Records excerpted from a collection:
..............................
(** The store after a run of requests served one at a time. *)
Fixpoint serve_all (rs : list request) (d : db) : db :=
  match rs with
  | [] => d
  | r :: rest => serve_all rest (serve r d).1
  end.

(** The requests whose handlers look before they subtract: every one of
    the eleven routes but the logging of a use, a transfer of a quantity
    below zero, and the two routes that write a quantity as given when it
    is below zero. *)
Definition guarded (r : request) : Prop :=
  match r with
  | PostInventoryTransfer _ _ _ _ quantity => 0 < quantity
  | PutInventory _ _ _ _ _ qty => 0 ≤ qty
  | PostLogs req => lr_action req ≠ "use" ∧ 0 ≤ lr_quantity req
  | PutSupplies _ quantity _ => 0 ≤ quantity
  | _ => True
  end.

(** The stock of the whole location ledger. *)
Definition total_stock (d : db) : Z :=
  map_fold (fun _ q acc => q + acc) 0 (location_inventory d).

(** The items of a batch its loop does not pass over. *)
Definition consumed (x : supply_item) : bool :=
  negb ((inventory_id x =? 0) || (quantity x <=? 0)).

Definition received (x : supply_item) : bool :=
  if isNew x then negb (String.eqb (name x) "" || (quantity x <=? 0))
  else negb ((inventory_id x =? 0) || (quantity x <=? 0)).

Definition batch_quantity (keep : supply_item -> bool) (items : list supply_item) : Z :=
  foldr (fun x acc => quantity x + acc) 0 (List.filter keep items).

(** What the operatories hold of a supply. *)
Definition assigned_quantity (supply_id : Z) (d : db) : Z :=
  foldr (fun r acc => os_quantity r + acc) 0
        (List.filter (fun r => os_supply_id r =? supply_id) (op_supplies d)).

(** Every route but the removal of an item from a location. *)
Definition keeps_rows (r : request) : Prop :=
  match r with
  | DeleteInventoryLocation _ _ _ => False
  | _ => True
  end.

(** The location ledger still has the rows [K]. *)
Definition rows_kept (K : gset (Z * Z)) (d : db) : Prop :=
  K ⊆ dom (location_inventory d).

(** A morning at the practice: Gauze is used and moved, Gloves come in,
    a scan corrects a count, a use is logged against nothing. *)
Definition morning : list request :=
  [ PostInventoryConsume 7 11 [existing_item 1 4];
    PostInventoryTransfer 7 1 11 12 2;
    PostInventoryAdd 7 "common_area" 0 [existing_item 2 10; new_item "Masks" 3];
    PostBarcodeCheckin 2 (Some (-5)) 11;
    PostBarcodeConsume 7 1 (Some 9) 12;
    PutInventory 7 1 "Gauze 4x4" None 12 1 ].

(** What a batch takes of, or brings to, one item: the quantities of the
    movements for that item the loop does not pass over. *)
Definition batch_quantity_of (keep : supply_item -> bool) (inventoryId : Z)
    (items : list supply_item) : Z :=
  foldr (fun x acc =>
           (if keep x && (inventory_id x =? inventoryId) then quantity x else 0) + acc)
        0 items.

(** A body that, when it rolls back, answers with an error status. *)
Definition refusing {A} (m : tx A) : Prop :=
  ∀ d r, m d = Rollback r -> status r ≠ 200.

(** A catalog in order: no two rows share an id, and no two rows of one
    user share a scan code (an empty code is no code). *)
Definition catalog_ok (t : list inventory_row) : Prop :=
  NoDup (map inv_id t) ∧
  ∀ r1 r2 c,
    r1 ∈ t -> r2 ∈ t -> inv_user_id r1 = inv_user_id r2 ->
    inv_barcode r1 = Some c -> inv_barcode r2 = Some c -> c ≠ "" -> r1 = r2.

Definition catalog_well_formed (d : db) : Prop := catalog_ok (inventory d).

(** No operatory holds a supply in two rows, and no two rows share an id. *)
Definition assignments_unique (d : db) : Prop :=
  NoDup (map (fun r => (os_op_id r, os_supply_id r)) (op_supplies d)) ∧
  NoDup (map os_id (op_supplies d)).

(** What the practice has of a supply: the pool and the operatories. *)
Definition supply_total (supply_id : Z) (d : db) : Z :=
  default 0 (sup_quantity <$> supplies d !! supply_id) + assigned_quantity supply_id d.

(** Two units of supply 1 assigned to operatory 2, by hand, in two rows. *)
Definition doubled : db :=
  set_op_supplies
    [ {| os_id := 1; os_op_id := 2; os_supply_id := 1; os_quantity := 1 |};
      {| os_id := 2; os_op_id := 2; os_supply_id := 1; os_quantity := 1 |} ]
    operatory.

(** ** middleware/errorHandler.js *)

(** An error as the middleware reads it: its code, its name, its message
    and the status fields a thrower may have set. *)
Record express_error := {
  ex_error : js_error;
  ex_name : string;
  ex_statusCode : option Z;
  ex_status : option Z }.

(** The answer of the middleware: [res.status(...).json({ error, code })]. *)
Record error_reply := {
  er_status : Z;
  er_error : string;
  er_code : string }.

(** [a || b]: the first of the two that is not undefined and not 0. *)
Definition or_else (a b : option Z) : option Z :=
  match a with
  | Some 0 | None => b
  | Some _ => a
  end.

Definition has_code (err : express_error) (c : string) : bool :=
  bool_decide (err_code (ex_error err) = Some c).

Definition errorHandler (err : express_error) : error_reply :=
  if has_code err "ETIMEDOUT" || has_code err "ECONNRESET" || has_code err "ENOTFOUND"
  then {| er_status := 503;
          er_error := "Database connection error. Please try again in a moment.";
          er_code := "DB_CONNECTION_ERROR" |}
  else if has_code err "23505"
  then {| er_status := 409;
          er_error := "A record with this information already exists.";
          er_code := "DUPLICATE_RECORD" |}
  else if has_code err "23503"
  then {| er_status := 400;
          er_error := "Referenced record does not exist.";
          er_code := "INVALID_REFERENCE" |}
  else if has_code err "23502"
  then {| er_status := 400;
          er_error := "Required field is missing.";
          er_code := "MISSING_REQUIRED_FIELD" |}
  else if has_code err "42P01" || has_code err "42703"
  then {| er_status := 500;
          er_error := "Database schema error. Please contact support.";
          er_code := "SCHEMA_ERROR" |}
  else if String.eqb (ex_name err) "JsonWebTokenError"
  then {| er_status := 401;
          er_error := "Invalid authentication token.";
          er_code := "INVALID_TOKEN" |}
  else if String.eqb (ex_name err) "TokenExpiredError"
  then {| er_status := 401;
          er_error := "Authentication token has expired.";
          er_code := "TOKEN_EXPIRED" |}
  else if String.eqb (ex_name err) "ValidationError"
  then {| er_status := 400;
          er_error := err_message (ex_error err);
          er_code := "VALIDATION_ERROR" |}
  else
    let statusCode := default 500 (or_else (or_else (ex_statusCode err) (ex_status err))
                                           (Some 500)) in
    let message := if statusCode =? 500
                   then "An unexpected error occurred. Please try again."
                   else err_message (ex_error err) in
    {| er_status := statusCode; er_error := message; er_code := "INTERNAL_ERROR" |}.

(** [dbHealthCheck]: [None] is [next()], the request going on. *)
Definition dbHealthCheck {A} (pool_query : nat -> settled A) : option error_reply :=
  match (query pool_query default_retries).2 with
  | Returned _ => None
  | Thrown _ =>
    Some {| er_status := 503;
            er_error := "Database is currently unavailable. Please try again later.";
            er_code := "DB_UNAVAILABLE" |}
  end.

(** ** db/utils.js: [testConnection]

    The query answers with its rows; reading [rows[0].current_time] of an
    answer without rows throws, and the [catch] makes that [false]. *)
Definition testConnection (pool_query : nat -> settled (list string)) : bool :=
  match (query pool_query default_retries).2 with
  | Returned (_ :: _) => true
  | Returned [] => false
  | Thrown _ => false
  end.

(** The time a run of events spends waiting. *)
Definition waited (events : list event) : Z :=
  foldr (fun e acc => match e with Sleep ms => ms + acc | Attempt _ => acc end) 0 events.

(** The attempts of a run of events. *)
Definition attempts (events : list event) : list nat :=
  omap (fun e => match e with Attempt n => Some n | Sleep _ => None end) events.

(** A thrown database error of the kind the helpers retry. *)
Definition express_of (error : js_error) : express_error :=
  {| ex_error := error; ex_name := "error"; ex_statusCode := None; ex_status := None |}.

(** The waits after the attempts [from], [from + 1], ..., [count] of them. *)
Definition backoff_sum (from count : nat) : Z :=
  foldr Z.add 0 (map backoff (seq from count)).

(** A name with no pattern character in it: no [%], no [_], no backslash. *)
Fixpoint plain (s : string) : bool :=
  match s with
  | EmptyString => true
  | String c s' =>
    negb (Ascii.eqb c percent || Ascii.eqb c underscore || Ascii.eqb c backslash) &&
    plain s'
  end.

(** The user's rows of a table whose name is [nm] up to case. *)
Definition named_like (nm : string) (userId : Z) (t : list inventory_row)
    : list inventory_row :=
  List.filter (fun r => (inv_user_id r =? userId) &&
                        String.eqb (fold_case nm) (fold_case (inv_name r))) t.

(** * Properties *)

(** ** The transaction monad *)

Lemma bind_unfold {A B} (m : tx A) (f : A -> tx B) (d : db) :
  (m ≫= f) d = match m d with
               | Next a d' => f a d'
               | Rollback r => Rollback r
               | Throw e => Throw e
               end.
Proof. reflexivity. Qed.

Lemma hoare_ret {A} (P : db -> Prop) (Q : A -> db -> Prop) (a : A) :
  (∀ d, P d -> Q a d) -> hoare P (mret a) Q.
Proof. intros H d Hd. apply H, Hd. Qed.

Lemma hoare_bind {A B} (P : db -> Prop) (R : A -> db -> Prop) (Q : B -> db -> Prop)
    (m : tx A) (f : A -> tx B) :
  hoare P m R -> (∀ a, hoare (R a) (f a) Q) -> hoare P (m ≫= f) Q.
Proof.
  intros Hm Hf d Hd. rewrite bind_unfold.
  specialize (Hm d Hd). destruct (m d) as [a d'| |]; [|exact I|exact I].
  apply Hf, Hm.
Qed.

Lemma hoare_for_of {A} (I : db -> Prop) (xs : list A) (body : A -> tx unit) :
  (∀ x, hoare I (body x) (fun _ => I)) -> hoare I (for_of xs body) (fun _ => I).
Proof.
  intros Hbody. induction xs as [|x xs IH]; simpl.
  - apply hoare_ret. auto.
  - eapply hoare_bind; [apply Hbody|]. intros u. exact IH.
Qed.

Lemma hoare_transact (P : db -> Prop) (body : tx response)
    (on_catch : js_error -> response) (d : db) :
  hoare P body (fun _ => P) -> P d -> P (transact body on_catch d).1.
Proof.
  intros Hbody Hd. unfold transact. specialize (Hbody d Hd).
  destruct (body d); simpl; assumption.
Qed.

(** A loop stops at the first item that rolls back. *)
Lemma for_of_app_rollback {A} (pre post : list A) (x : A) (body : A -> tx unit)
    (d w : db) (r : response) :
  for_of pre body d = Next tt w -> body x w = Rollback r ->
  for_of (pre ++ x :: post) body d = Rollback r.
Proof.
  revert d. induction pre as [|p pre IH]; intros d; simpl.
  - intros [= ->] Hx. rewrite bind_unfold, Hx. reflexivity.
  - rewrite !bind_unfold. destruct (body p d) as [[] d1| |]; try discriminate.
    intros Hpre Hx. apply (IH d1 Hpre Hx).
Qed.

Lemma for_of_app_throw {A} (pre post : list A) (x : A) (body : A -> tx unit)
    (d w : db) (e : js_error) :
  for_of pre body d = Next tt w -> body x w = Throw e ->
  for_of (pre ++ x :: post) body d = Throw e.
Proof.
  revert d. induction pre as [|p pre IH]; intros d; simpl.
  - intros [= ->] Hx. rewrite bind_unfold, Hx. reflexivity.
  - rewrite !bind_unfold. destruct (body p d) as [[] d1| |]; try discriminate.
    intros Hpre Hx. apply (IH d1 Hpre Hx).
Qed.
..............................
BRIEF:
Will you return exactly the lines above from the one with "(** A loop stops" down to the one with "w = Rollback r ->", counting both as part of the range?

WRITTEN ANSWER:
(** A loop stops at the first item that rolls back. *)
Lemma for_of_app_rollback {A} (pre post : list A) (x : A) (body : A -> tx unit)
    (d w : db) (r : response) :
  for_of pre body d = Next tt w -> body x w = Rollback r ->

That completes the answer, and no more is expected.